(* ===== verification/Channels.v ===== *)
(** Channels between two nodes: src/node/channels.h ([Channel]), with the key exchange context of
    src/crypto/key_exchange.h.

    A channel is an object of one enclave; its functions run one at a time.  What the cryptographic library computes is the
    class [ChannelCrypto]; a draw of entropy is numbered, and [draws] counts the draws so far.  The calls that leave the
    channel (signatures, keys, messages to the host) are kept in [trace].  The clock and the number of the thread that
    makes a call are fields the environment sets.  The code is that of a release build: [assert] checks nothing. *)

From S2P Require Import Prelude Serialized SymmetricKey.

(** ** The cryptographic library *)

Class ChannelCrypto := {
  KeyPair : Type;
  PublicKey : Type;
  Verifier : Type;
  (** [make_key_pair], on a draw of entropy, and [Entropy::random]. *)
  make_key_pair : nat -> KeyPair;
  random : nat -> nat -> bytes;
  public_key_raw : KeyPair -> bytes;
  key_from_raw_ec_point : bytes -> option PublicKey;
  public_raw : PublicKey -> bytes;
  derive_shared_secret : KeyPair -> PublicKey -> bytes;
  (** Signatures are randomised. *)
  sign : KeyPair -> nat -> bytes -> bytes;
  (** [make_verifier] throws on a certificate it cannot parse. *)
  make_verifier : bytes -> option Verifier;
  verify_certificate : Verifier -> bytes -> bool;
  verify_signature : Verifier -> bytes -> bytes -> bool;
  is_self_signed : Verifier -> bool;
  hkdf : nat -> bytes -> bytes -> bytes -> bytes;
  channel_aead :: Aead
}.

(** ** Nonces *)

(** [RecvNonce]: the thread in the low byte, a counter of 56 bits above it. *)
Record RecvNonce := MkRecvNonce { rn_tid : Z; rn_nonce : Z }.

Definition new_RecvNonce (nonce tid : Z) : RecvNonce := MkRecvNonce (tid `mod` 256) (nonce `mod` 2 ^ 56).

Definition RecvNonce_of (header : Z) : RecvNonce := MkRecvNonce (header `mod` 256) (header `div` 256).

Definition get_val (n : RecvNonce) : Z := rn_tid n + 256 * rn_nonce n.

Inductive ChannelStatus := INACTIVE | INITIATED | WAITING_FOR_FINAL | ESTABLISHED.
#[export] Instance ChannelStatus_eq_dec : EqDecision ChannelStatus.
Proof. solve_decision. Defined.

(** [GcmHdr] is the header with an IV the size of a [MsgNonce]. *)
Definition IV_SIZE : nat := 8.

Definition get_nonce (h : GcmHdr) : RecvNonce := RecvNonce_of (le_decode (iv h)).

Abbreviation hdr_serialised_size := (gcm_serialised_size IV_SIZE).
Abbreviation hdr_deserialise := (gcm_deserialise IV_SIZE).

Definition NodeMsgType : Type := Z.
Definition channel_msg : NodeMsgType := 0.
Definition consensus_msg : NodeMsgType := 1.
Definition forwarded_msg : NodeMsgType := 2.

Definition key_exchange_init : Z := 0.
Definition key_exchange_response : Z := 1.
Definition key_exchange_final : Z := 2.

Definition protocol_version : Z := 1.
Definition default_message_limit : Z := 23726566.
Definition salt_len : nat := 32.
Definition shared_key_size : nat := 32.
Definition main_thread : Z := 0.
Definition max_num_threads : nat := 24.

Record OutgoingMsg := MkOutgoingMsg { om_type : NodeMsgType; raw_aad : bytes; raw_plain : bytes }.

Record ChannelSeqno := MkChannelSeqno { main_thread_seqno : Z; tid_seqno : Z }.
#[export] Instance eta_ChannelSeqno : Settable ChannelSeqno :=
  fun r => MkChannelSeqno (main_thread_seqno r) (tid_seqno r).

(** What leaves a channel: a signature of the node key, new message keys, and the messages [node_outbound] (with their
    arguments) and [close_node_outbound] to the host. *)
Inductive ChannelEvent :=
| Signed (msg signature : bytes)
| NewKeys (recv send : bytes)
| Outbound (to : bytes) (type : NodeMsgType) (from payload : bytes)
| CloseOutbound (to : bytes).

Section Channel.
Context `{CC : ChannelCrypto}.

(** ** [KeyExchangeContext] *)

Record KeyExchangeContext := MkKex { own_key : option KeyPair; peer_key : option PublicKey }.
#[export] Instance eta_KeyExchangeContext : Settable KeyExchangeContext := fun r => MkKex (own_key r) (peer_key r).

(** The raw point with its size, as a byte, in front. *)
Definition key_share (raw : bytes) : bytes := Z.of_nat (length raw) `mod` 256 :: raw.

Definition get_own_key_share : ST KeyExchangeContext bytes :=
  c ← get;
  match own_key c with
  | None => throw (LogicError "missing node key")
  | Some k => mret (key_share (public_key_raw k))
  end.

Definition get_peer_key_share : ST KeyExchangeContext bytes :=
  c ← get;
  match peer_key c with
  | None => throw (LogicError "missing peer key")
  | Some k => mret (key_share (public_raw k))
  end.

Definition load_peer_key_share (ks : bytes) : ST KeyExchangeContext unit :=
  if (length ks =? 0)%nat then throw (LogicError "missing peer key share") else
  match key_from_raw_ec_point (drop 1 ks) with
  | None => throw (LogicError "could not parse peer key share")
  | Some pk => peer_key <~ Some pk
  end.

* * * * * * *

▸ ASSIGNMENT
Find "random : nat -> nat -> bytes;" in the entries above and copy that whole line exactly, then each line after it through the line that contains "(** Signatures are randomised. *)".

▸ RESULT OF THIS TASK
  random : nat -> nat -> bytes;
  public_key_raw : KeyPair -> bytes;
  key_from_raw_ec_point : bytes -> option PublicKey;
  public_raw : PublicKey -> bytes;
  derive_shared_secret : KeyPair -> PublicKey -> bytes;
  (** Signatures are randomised. *)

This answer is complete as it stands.